About this exercise |
When you reach the line in the listing below that contains "match AppContent s, mounted with", begin returning lines exactly as written, and stop after the line that contains "continuation runs as". Return no other lines.

Input |
+++

(** Strings are sequences of code units; [length] and [substring] count
    them. *)
Definition barChartData (summary : Summary) : list BarChartData.t :=
  map (fun '(category, data) =>
         BarChartData.mk
           (if (10 <? String.length category)%nat
            then substring 0 10 category +:+ "..."
            else category)
           (budget data) (spent data))
      summary.

(** The class of the percentage text in a row of the category breakdown,
    which stands beside the bar coloured by [getProgressColor]. *)
Definition rowTextColor (data : CategorySummary) : string :=
  if 100 <? percentage_used data then "text-red-600"
  else if 90 <? percentage_used data then "text-yellow-600"
  else "text-green-600".




End Charts.

(** ** Dashboard.tsx: the file upload *)

From stdpp Require Import pretty.

Module Upload.
Import Dashboard.

Module UploadResult.
(** The body of the upload reply; [error] is absent on success.  The
    counts are integers; up to 2^53 in magnitude the numbers of the source
    hold them exactly and print them in decimal. *)
Record t : Type := mk {
  success : bool;
  total_transactions : Z;
  new_transactions : Z;
  error : option string
}.
End UploadResult.

(** The upload in flight: the form data and the month its continuation
    closes over. *)
Record UploadPending : Type := mkUploadPending {
  file : string;
  account_type : string;
  closureMonth : string
}.

(** How the upload can end.  A rejected [fetch] throws a value that is an
    [Error] with a message or is not an [Error] at all; [response.json()]
    throws an [Error] with a message ([inl]) or yields the parsed body
    ([inr]); of an error body only its [error] field is read. *)
Inductive UploadReply : Type :=
| FetchRejected (error : option string)
| ResponseNotOk (status : Z) (errorData : string + option string)
| ResponseOk (result : string + UploadResult.t).

(** [x || fallback] on a string that may be missing. *)
Definition or_else (x : option string) (fallback : string) : string :=
  match x with
  | Some m => if truthy m then m else fallback
  | None => fallback
  end.

(** [handleFileUpload] up to its [await]: without a file it returns at
    once. *)
Definition handleFileUpload (files : list string) (accountType : string)
    (st : Store) : Store * option UploadPending :=
  match files with
  | [] => (st, None)
  | file :: _ =>
      ((setLoading true st).1,
       Some (mkUploadPending file accountType (currentMonth st)))
  end.

(** What the [try] block ends in: the message of the success alert, or the
    value thrown. *)
Definition uploadOutcome (r : UploadReply) : string + option string :=
  match r with
  | FetchRejected error => inr error
  | ResponseNotOk status (inl message) => inr (Some message)
  | ResponseNotOk status (inr error) =>
      inr (Some (or_else error ("HTTP error! Status: " +:+ pretty status)))
  | ResponseOk (inl message) => inr (Some message)
  | ResponseOk (inr result) =>
      if UploadResult.success result
      then inl ("Success! Processed "
                +:+ pretty (UploadResult.total_transactions result)
                +:+ " transactions, added "
                +:+ pretty (UploadResult.new_transactions result)
                +:+ " new ones.")
      else inr (Some (or_else (UploadResult.error result)
                              "Unknown error occurred"))
  end.

(** [handleFileUpload] from the [await] on.  The three fetches are the
    closures of the render of the upload, so the months fetch closes over
    the month of that render too.  [fetchSummary] raises the loading flag
    before the [finally] lowers it. *)
Definition handleFileUpload_settled (closureMonth : string)
    (r : UploadReply) : Act :=
  match uploadOutcome r with
  | inl message =>
      emit (Alert message) >>
      fetchSummary closureMonth >>
      fetchTransactions closureMonth >>
      emit (Send (AwaitMonths closureMonth)) >>
      setLoading false
  | inr (Some message) =>
      emit (Alert ("Upload failed: " +:+ message)) >> setLoading false
  | inr None =>
      emit (Alert "Upload failed with unknown error") >> setLoading false
  end.

End Upload.

(** ** App.tsx *)

Module App.
Import AuthContext Dashboard.

(** Memory and storage agree: an authenticated session holds the non-empty
    token that is persisted, and an unauthenticated one holds none while
    nothing, or the empty string, is persisted. *)
Definition synced (s : Session) : Prop :=
  (isAuthenticated s = true /\
   exists t, token s = Some t /\ t <> "" /\
             localStorage s !! access_token = Some t) \/
  (isAuthenticated s = false /\ token s = None /\
   (localStorage s !! access_token = None \/
    localStorage s !! access_token = Some "")).

(** What [AppContent] renders. *)
Inductive Screen : Type := LoginScreen | TrackerScreen.

Definition AppContent (s : Session) : Screen :=
  if negb (isAuthenticated s) then LoginScreen else TrackerScreen.

(** The provider, the mounted [BudgetTracker] while [AppContent] renders
    one, and the trackers that were unmounted.  A component that is no
    longer rendered loses its state, and one that is rendered anew starts
    from its initial state and runs its mount effects.  Unmounting aborts
    nothing: the requests of an unmounted tracker stay in flight and
    their continuations run when they settle. *)
Record State : Type := mkState {
  session : Session;
  tracker : option Config;
  unmounted : list Config
}.

(** The tracker after a render with session [s]; [isoNow] is the clock,
    read if the tracker mounts. *)
Definition render (isoNow : string) (s : Session) (mounted : option Config)
    : option Config :=
  match AppContent s with
  | LoginScreen => None
  | TrackerScreen =>
      match mounted with
      | Some c => Some c
      | None => Some (boot isoNow)
      end
  end.

(** The unmounted trackers after that render. *)
Definition retire (s : Session) (mounted : option Config)
    (old : list Config) : list Config :=
  match AppContent s, mounted with
  | LoginScreen, Some c => old ++ [c]
  | _, _ => old
  end.

(** A reply to the [i]-th request of an unmounted tracker.  The
    continuation runs as written: its alerts, its logs and the requests
    it sends happen; its setters do nothing, and no effect runs since
    nothing renders, so the store stays as it was at the unmount. *)
Definition settleUnmounted (i : nat) (s : Settlement) (c : Config)
    : option Config :=
  p ← inflight c !! i;
  k ← resume p s;
  let out := (k (store c)).2 in
  Some (mkConfig (store c) (delete i (inflight c) ++ sent out)
                 (output c ++ out)).

(** [handleLogout] is [logout]; [Login] calls [login]; the provider's mount
    effect is [restoreSession].  [Late z i s] settles a request of the
    [z]-th unmounted tracker. *)
Inductive Event : Type :=
| Auth (o : Op) (isoNow : string)
| Tracker (e : Dashboard.Event)
| Late (z i : nat) (s : Settlement).

(** A page load: the provider mounts unauthenticated, shows the login
    screen, and its mount effect runs. *)
Definition load (storage : gmap string string) (isoNow : string) : State :=
  let s := restoreSession (initial storage) in
  mkState s (render isoNow s None) [].

(** An event of the tracker needs a mounted tracker. *)
Definition step (e : Event) (a : State) : option State :=
  match e with
  | Auth o isoNow =>
      let s := AuthContext.apply o (session a) in
      Some (mkState s (render isoNow s (tracker a))
                    (retire s (tracker a) (unmounted a)))
  | Tracker e =>
      c ← tracker a;
      c' ← Dashboard.step e c;
      Some (mkState (session a) (Some c') (unmounted a))
  | Late z i s =>
      c ← unmounted a !! z;
      c' ← settleUnmounted i s c;
      Some (mkState (session a) (tracker a) (<[z := c']> (unmounted a)))
  end.

Fixpoint run (events : list Event) (a : State) : option State :=
  match events with
  | [] => Some a
  | e :: rest => a' ← step e a; run rest a'
  end.

End App.

(** ** Dashboard.tsx: the reads on the body as it is parsed

    [response.json()] yields whatever JSON value the body holds, and the
    setters take it without a check: at run time a state cell holds a JSON
    value, of the declared type or not.  This section embeds the four read
    functions from their [await] on over such cells. *)

Module Json.
#[local] Unset Elimination Schemes.
Inductive t : Type :=
| Null
| Bool (b : bool)
| Num (x : float)
| Str (s : string)
| Arr (items : list t)
| Obj (entries : list (string * t)).
#[local] Set Elimination Schemes.
End Json.

Module RawReads.
Import Dashboard.
Local Open Scope float_scope.

(** A JavaScript value that may be [undefined] ([None]). *)
Definition JsValue : Type := option Json.t.

(** The cells the reads write, as they are at run time. *)
Record RawStore : Type := mkRawStore {
  rawCurrentMonth : JsValue;
  rawSummary : Json.t;
  rawTransactions : Json.t;
  rawBudgets : Json.t;
  rawTempBudgets : Json.t;
  rawAvailableMonths : Json.t;
  rawLoading : bool
}.

Definition rawInitialStore (isoNow : string) : RawStore :=
  mkRawStore (Some (Json.Str (substring 0 7 isoNow)))
             (Json.Obj []) (Json.Arr []) (Json.Obj []) (Json.Obj [])
             (Json.Arr []) false.

Definition fetchSummary_raw (r : Reply Json.t) (st : RawStore)
    : RawStore * list Effect :=
  match r with
  | Ok200 (Some data) =>
      (mkRawStore (rawCurrentMonth st) data (rawTransactions st)
                  (rawBudgets st) (rawTempBudgets st)
                  (rawAvailableMonths st) false,
       [])
  | _ =>
      (mkRawStore (rawCurrentMonth st) (rawSummary st) (rawTransactions st)
                  (rawBudgets st) (rawTempBudgets st)
                  (rawAvailableMonths st) false,
       [ConsoleError "Error fetching summary:"])
  end.
Lemma filter_all {A} (P : A → Prop) `{∀ x, Decision (P x)} (l : list A) : (∀ x, x ∈ l → P x) → filter P l = l.
Proof.
  induction l as [|x l IH]; intros Hl; [done|]. rewrite filter_cons_True by (apply Hl; by left). f_equal. apply IH.
  intros y Hy. apply Hl. by right.
Qed.

Lemma size_list_set {A} `{Countable A} (l : list A) : (size (list_to_set l : gset A) <= length l)%nat.
Proof.
  induction l as [|x l IH]; [done|]. rewrite list_to_set_cons, size_union_alt, size_singleton. cbn [length].
  assert (size ((list_to_set l : gset A) ∖ {[x]}) <= size (list_to_set l : gset A))%nat by (apply subseteq_size; set_solver). lia.
Qed.

Lemma size_image {A B} `{Countable A} `{Countable B} (f : A → B) (l : list A) :
  (size (list_to_set (map f l) : gset B) <= size (list_to_set l : gset A))%nat.
Proof.
  induction l as [|a l IH]; [done|]. cbn [map list_to_set foldr]. change (list_to_set (a :: l)) with ({[a]} ∪ list_to_set l : gset A).
  change (list_to_set (f a :: map f l)) with ({[f a]} ∪ list_to_set (map f l) : gset B).
  destruct (decide (a ∈ (list_to_set l : gset A))) as [Ha|Ha].
  - rewrite (subseteq_union_1_L {[a]} (list_to_set l)) by set_solver. rewrite (subseteq_union_1_L {[f a]} _); [done|].
    apply singleton_subseteq_l, elem_of_list_to_set, list_elem_of_fmap. exists a. split; [done|]. by apply elem_of_list_to_set in Ha.
  - rewrite (size_union {[a]}) by set_solver. rewrite size_union_alt, !size_singleton.
    assert (size ((list_to_set (map f l) : gset B) ∖ {[f a]}) <= size (list_to_set (map f l) : gset B))%nat by (apply subseteq_size; set_solver). lia.
Qed.
Lemma decodes_le k (n : nat) :
  (k <= n)%nat → ∀ b, wf_buf b → (pointer b + n <= length (data b))%nat →
  ∃ v, read_le k b = (mkBuffer (data b) (pointer b + k), Ok v) ∧ fits (8 * k) v.
Proof.
  intros Hk b [Hp Hw] Hn. unfold read_le, slice_from.
  destruct (Nat.ltb_spec (length (data b)) (pointer b)); [lia|].
  rewrite length_drop. destruct (Nat.ltb_spec (length (data b) - pointer b) k); [lia|].
  eexists; split; [done|]. unfold fits.
  assert (length (take k (drop (pointer b) (data b))) = k) as Hlen
    by (rewrite length_take, length_drop; lia).
  rewrite <- Hlen at 3. apply le_combine_bound. by apply Forall_take, Forall_drop.
Qed.

Lemma decodes_require_le (k : nat) : decodes (fits (8 * k)) (require k;; read_le k).
Proof.
  intros b Hb. unfold mbind, M_bind, require.
  destruct (Nat.ltb_spec (length (data b)) (pointer b + k)); [by apply advances_refl|].
  destruct (decodes_le k k ltac:(done) b Hb) as (v&->&Hv); [lia|].
  split; [|done]. solve_advances.
Qed.

Lemma decodes_GetUInt8 : decodes (fits 8) GetUInt8.
Proof. apply (decodes_require_le 1). Qed.
Lemma decodes_GetUInt16LE : decodes (fits 16) GetUInt16LE.
Proof. apply (decodes_require_le 2). Qed.
Lemma decodes_GetUInt32LE : decodes (fits 32) GetUInt32LE.
Proof. apply (decodes_require_le 4). Qed.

+++

Exercise answer |
  match AppContent s, mounted with
  | LoginScreen, Some c => old ++ [c]
  | _, _ => old
  end.

(** A reply to the [i]-th request of an unmounted tracker.  The
    continuation runs as written: its alerts, its logs and the requests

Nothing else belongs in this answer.